Around 31% of the electricity being generated by wind plant in 2050 under the plan will be in China, with Europe accounting for 23%, and North America 13%. In total, "just over 700,000 turbines of 4 MW size are required in the BLUE Map scenario, compared to 146,000 in the baseline scenario," the report says. Just to maintain emissions at current levels, as outlined under its ACT scenario, global wind capacity needs to rise to 1360 GW in 2050.

"While we believe the IEA continues to underestimate wind power's mid-to long term potential by about half, this scenario is much closer to what we believe is a sustainable energy future than anything we have seen from the IEA in the past," says Arthouros Zervos of the Global Wind Energy Council (GWEC), with reference to the BLUE scenario. "Wind power's technical maturity and speed of deployment is clearly acknowledged, along with the fact that there is no practical upper limit to the percentage of wind that can be integrated into the electricity system." GWEC's Steve Sawyer agrees: "For the first time, the IEA has clearly acknowledged that wind power is now a mainstream energy technology and the central role it must play in combating climate change."

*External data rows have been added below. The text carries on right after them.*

(** [UnsoundnessCounts::from_project] *)
Definition from_project (project : Project) : U.UnsoundnessCounts := {|
  U.constant_zero_fallback := constant_zero_fallback_count_by_crate project;
  U.internal_workaround := internal_workaround_count_by_crate project;
  U.chc_fallback := chc_fallback_count_by_crate project;
  U.type_sort_fallback := type_sort_fallback_count_by_crate project;
  U.signedness_fallback := signedness_fallback_count_by_crate project;
  U.unsupported_construct_fallback := unsupported_construct_fallback_count_by_crate project;
  U.unconstrained_assignment := unconstrained_assignment_count_by_crate project;
  U.bmc_store_coercion_fallback := diagnostic_count_by_crate project BmcStoreCoercionFallback;
  U.store_dropped_transition := diagnostic_count_by_crate project StoreDroppedTransition;
  U.diverging_call_drop := diagnostic_count_by_crate project DivergingCallDrop;
  U.offset_provenance_unresolved := diagnostic_count_by_crate project OffsetProvenanceUnresolved;
  U.kani_mem_overapprox := diagnostic_count_by_crate project KaniMemOverapprox;
  U.inferable_predicate := diagnostic_count_by_crate project InferablePredicate;
  U.fp_bitvector_encoding := diagnostic_count_by_crate project FpBitvectorEncoding;
  U.rounding_assertion_bypass := diagnostic_count_by_crate project RoundingAssertionBypass;
  U.chc_fallback_per_harness := chc_fallback_per_harness_by_crate project;
  U.signedness_fallback_per_harness := signedness_fallback_per_harness_by_crate project;
  U.type_sort_fallback_per_harness := type_sort_fallback_per_harness_by_crate project;
  U.constant_zero_per_harness := constant_zero_fallback_per_harness_by_crate project;
  U.internal_workaround_per_harness := internal_workaround_per_harness_by_crate project;
  U.unsupported_construct_per_harness := unsupported_construct_per_harness_by_crate project;
  U.unconstrained_assignment_per_harness := unconstrained_assignment_per_harness_by_crate project;
  U.bmc_store_coercion_per_harness := diagnostic_per_harness_by_crate project BmcStoreCoercionFallback;
  U.store_dropped_transition_per_harness := diagnostic_per_harness_by_crate project StoreDroppedTransition;
  U.diverging_call_drop_per_harness := diagnostic_per_harness_by_crate project DivergingCallDrop;
  U.offset_provenance_unresolved_per_harness := diagnostic_per_harness_by_crate project OffsetProvenanceUnresolved;
  U.kani_mem_overapprox_per_harness := kani_mem_overapprox_per_harness_by_crate project;
  U.inferable_predicate_per_harness := diagnostic_per_harness_by_crate project InferablePredicate;
  U.fp_bitvector_encoding_per_harness := diagnostic_per_harness_by_crate project FpBitvectorEncoding;
  U.rounding_assertion_bypass_per_harness := diagnostic_per_harness_by_crate project RoundingAssertionBypass;
  U.vec_field_fallback := diagnostic_count_by_crate project VecFieldFallback;
  U.pointee_synthesis_fallback := diagnostic_count_by_crate project PointeeSynthesisFallback;
  U.vec_field_fallback_per_harness := diagnostic_per_harness_by_crate project VecFieldFallback;
  U.pointee_synthesis_fallback_per_harness := diagnostic_per_harness_by_crate project PointeeSynthesisFallback;
  U.sound_approx_per_harness := sound_approximation_per_harness_by_crate project;
  U.assert_untranslatable := assert_untranslatable_count_by_crate project;
  U.heap_check_untranslatable := heap_check_untranslatable_count_by_crate project;
  U.heap_check_unknown_layout := heap_check_unknown_layout_count_by_crate project;
  U.iterator_unsoundness := iterator_unsoundness_count_by_crate project;
  U.bigint_unsoundness := bigint_unsoundness_count_by_crate project;
  U.iterator_unsoundness_per_harness := iterator_unsoundness_per_harness_by_crate project;
  U.bigint_unsoundness_per_harness := bigint_unsoundness_per_harness_by_crate project;
  U.harness_names_by_crate :=
    BMap.collect (map (fun md =>
      (crate_name md, list_to_set (map pretty_name (proof_harnesses md)))) project);
|}.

As well as wind power, the IEA says to meet the ambitions of the BLUE scenario, around 35 coal and 20 gas-fired power plants must to be fitted with carbon capture and storage technology between 2010 and 2050, and 32 new nuclear plants built each year. "There should be no doubt, meeting the target of a fifty per cent cut in emissions represents a formidable challenge," says IEA's Nobuo Tanaka. "We would require immediate policy action and technological transition on an unprecedented scale. It will essentially require a new global energy revolution which would completely transform the way we produce and use energy."